Reliquiar, Reliquienschrein, Reliquienbursa, von lateinisch reliquiae, "Überreste",

Bezeichnung für oft kostbar ausgeführte Behälter zur Aufnahme von * Reliquien. Im Mittelalter war auch der Ausdruck Phylacterion für Reliquiar gebräuchlich. Reliquiare sind häufig aus vergoldetem Silber gefertigt, manchmal auch aus Glas, frühe Exemplare aus Elfenbein. Es wird angenommen, dass z. B. die * Lipsanothek von Brescia als Reliquiar vorgesehen war. Alten Inventaren ist zu entnehmen, dass manche der aus Bein, Elfenbein und * Certosa-Mosaik hergestellten Behälter der * Embriachi-Werkstatt zur Aufbewahrung von Reliquien verwendet wurden. Sie haben oft die Form eines Hauses oder Turmes.

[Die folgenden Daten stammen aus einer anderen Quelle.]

(** C4, amended: a failure in the value of a field ends the serialisation
    with that very error; no later field is visited, and the only event
    after the failing value's own trace is the deferred close of the
    enclosing object.  A failure in an element of an array ends the array
    at once with that error: its trace is the element's, no later
    element is visited and the array is not closed. *)
Theorem failure_aborts_keeping_array_open (w : Visitor) :
  (forall (d : Document) (h' : Trace) (e : error),
      Document_Serialize w d false = (h', Some e) ->
      exists pre fld post h0 h1,
        fields d = pre ++ fld :: post
        /\ ~ omitted (value fld)
        /\ iterJSONFlat_fields w (Value_iterJSON w) pre [OnObjectStart] = (h0, None)
        /\ Value_iterJSON w (value fld) true (h0 ++ [OnKey (key fld)])
           = (h1, Some e)
        /\ h' = h1 ++ [OnObjectFinished])
  /\ (forall (v : Value) (dedot : bool) (h h' : Trace) (e : error),
      kind v = KindArr ->
      Value_iterJSON w v dedot h = (h', Some e) ->
      exists pre x post h0,
        arr v = pre ++ x :: post
        /\ iterJSON_arr (Value_iterJSON w) pre dedot (h ++ [OnArrayStart])
           = (h0, None)
        /\ Value_iterJSON w x dedot h0 = (h', Some e)).
Proof.
  split.
  - intros d h' e.
    unfold Document_Serialize, Document_iterJSON, Document_iterJSONFlat,
      iterJSONFlat_rec. simpl.
    destruct (iterJSONFlat_fields w (Value_iterJSON w) (fields d) [OnObjectStart])
      as [h1 r1] eqn:Ef.
    intros [= <- ->].
    destruct (iterJSONFlat_fields_error w _ _ _ _ Ef)
      as (pre & fld & post & h0 & Hd & Hk & Hpre & Hv).
    exists pre, fld, post, h0, h1. auto.
  - intros [k p d s a dc t] dedot h h' e. simpl. intros ->.
    destruct (iterJSON_arr (Value_iterJSON w) a dedot (h ++ [OnArrayStart]))
      as [h1 [e1|]] eqn:Ea; [| discriminate].
    intros [= <- <-]. apply (iterJSON_arr_error w _ _ _ _ _ Ea).
Qed.

Lemma failure_aborts_keeping_array_open_witness :
  let w := failOn (fun e => match e with OnInt64 2 => true | _ => false end) 7 in
  let v := ArrValue [IntValue 1; IntValue 2; IntValue 3] in
  Value_iterJSON w v false [] = ([OnArrayStart; OnInt64 1; OnInt64 2], Some (sinkError 7))
  /\ exists pre x post h0,
      arr v = pre ++ x :: post
      /\ iterJSON_arr (Value_iterJSON w) pre false ([] ++ [OnArrayStart])
         = (h0, None)
      /\ Value_iterJSON w x false h0
         = ([OnArrayStart; OnInt64 1; OnInt64 2], Some (sinkError 7)).
Proof.
  intros w v. split; [reflexivity |].
  apply (proj2 (failure_aborts_keeping_array_open w) v false [] _ (sinkError 7));
    reflexivity.
Defined.

(** ** Sort is a stable sort *)

Section SliceStableFacts.

Context {A : Type} (less : A -> A -> bool).

Hypothesis less_asym : forall a b, less a b = true -> less b a = false.
Hypothesis less_negtrans : forall a b c,
  less b a = false -> less c b = false -> less c a = false.

Lemma insert_stable_Permutation (x : A) (l : list A) :
  insert_stable less x l ≡ₚ x :: l.
Proof.
  induction l as [|y l IH]; [reflexivity|]. simpl.
  destruct (less y x); [| reflexivity].
  rewrite IH. apply Permutation_swap.
Qed.

Lemma SliceStable_Permutation (l : list A) : SliceStable less l ≡ₚ l.
Proof.
  unfold SliceStable. induction l as [|x l IH]; [reflexivity|]. simpl.
  rewrite insert_stable_Permutation, IH. reflexivity.
Qed.

(** No element of the result is less than one before it. *)
Lemma insert_stable_sorted (x : A) (l : list A) :
  StronglySorted (fun a b => less b a = false) l ->
  StronglySorted (fun a b => less b a = false) (insert_stable less x l).
Proof.
  induction 1 as [|y l Hl IH Hy]; simpl.
  - repeat constructor.
  - destruct (less y x) eqn:E.
    + constructor; [exact IH |].
      rewrite insert_stable_Permutation. constructor; [| exact Hy].
      apply less_asym, E.
    + constructor; [constructor; assumption |].
      constructor; [exact E |].
      eapply Forall_impl; [exact Hy |]. intros z Hz. cbv beta in *.
      apply (less_negtrans x y z); assumption.
Qed.

Lemma SliceStable_sorted (l : list A) :
  StronglySorted (fun a b => less b a = false) (SliceStable less l).
Proof.
  unfold SliceStable. induction l as [|x l IH]; simpl; [constructor|].
  apply insert_stable_sorted, IH.
Qed.

(** Elements that the order does not tell apart keep their order: the
    elements an element of the input is equivalent to come out in the
    order they came in. *)
Lemma insert_stable_filter (P : A -> Prop) `{!forall a, Decision (P a)}
    (x : A) (l : list A) :
  (forall y, P x -> P y -> less y x = false) ->
  filter P (insert_stable less x l) = filter P (x :: l).
Proof.
  intros Heq. induction l as [|y l IH]; [reflexivity|]. simpl.
  destruct (less y x) eqn:E; [| reflexivity].
  rewrite !filter_cons, IH, filter_cons.
  destruct (decide (P y)) as [Py|]; destruct (decide (P x)) as [Px|];
    try reflexivity.
  rewrite (Heq y Px Py) in E. discriminate.
Qed.

Lemma SliceStable_stable (P : A -> Prop) `{!forall a, Decision (P a)}
    (l : list A) :
  (forall x y, P x -> P y -> less y x = false) ->
  filter P (SliceStable less l) = filter P l.
Proof.
  intros Heq. unfold SliceStable. induction l as [|x l IH]; [reflexivity|].
  simpl. rewrite insert_stable_filter by (intros y; apply Heq).
  rewrite !filter_cons, IH. reflexivity.
Qed.

End SliceStableFacts.

Lemma String_compare_OT (a b : string) :
  String.compare a b = OrdersEx.String_as_OT.compare a b.
Proof.
  revert b. induction a as [|c a IH]; intros [|c' b]; reflexivity.
Qed.

Lemma String_ltb_lt (a b : string) :
  String.ltb a b = true <-> OrdersEx.String_as_OT.lt a b.
Proof.
  unfold String.ltb, OrdersEx.String_as_OT.lt. rewrite String_compare_OT.
  destruct (OrdersEx.String_as_OT.compare a b); split; congruence.
Qed.

Lemma key_less_asym (a b : field) : key_less a b = true -> key_less b a = false.
Proof.
  unfold key_less. intros H. apply String_ltb_lt in H.
  apply not_true_is_false. intros H'. apply String_ltb_lt in H'.
  apply (StrictOrder_Irreflexive (key a)).
  apply (StrictOrder_Transitive _ (key b)); assumption.
Qed.

Lemma key_less_negtrans (a b c : field) :
  key_less b a = false -> key_less c b = false -> key_less c a = false.
Proof.
  unfold key_less. intros Hba Hcb. apply not_true_is_false. intros Hca.
  apply String_ltb_lt in Hca.
  destruct (OrdersEx.String_as_OT.compare_spec (key a) (key b)) as [E | Hab | Hba'].
  - rewrite <- E in Hcb. apply String_ltb_lt in Hca. congruence.
  - assert (Hcb' : OrdersEx.String_as_OT.lt (key c) (key b))
      by (apply (StrictOrder_Transitive _ (key a)); assumption).
    apply String_ltb_lt in Hcb'. congruence.
  - apply String_ltb_lt in Hba'. congruence.
Qed.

Reliquiare werden für gewöhnlich nach ihrer äußeren Form benannt (Kopf-, Hand-, Fuß- und Kuppelreliquiar). Reliquienschreine, die für eine Kreuzpartikel bestimmt sind, heißen * Staurothek. Auch * Greifenklauen und * Olifante bzw. * Sarazenische Hörner dienten manchmal als Reliquiar; gleiches gilt für frühe * Kusstafeln. In Ausnehmungen von Altären gemachte Funde lassen erkennen, dass auch einfache Dinge, wie * Spanschachteln und Gläser (z. B. des Krautstrunk-Typus), zur Aufnahme von Reliquien dienten. Eine aus Leinen oder Seide bestehende Hülle für Reliquien heißt "Brandea".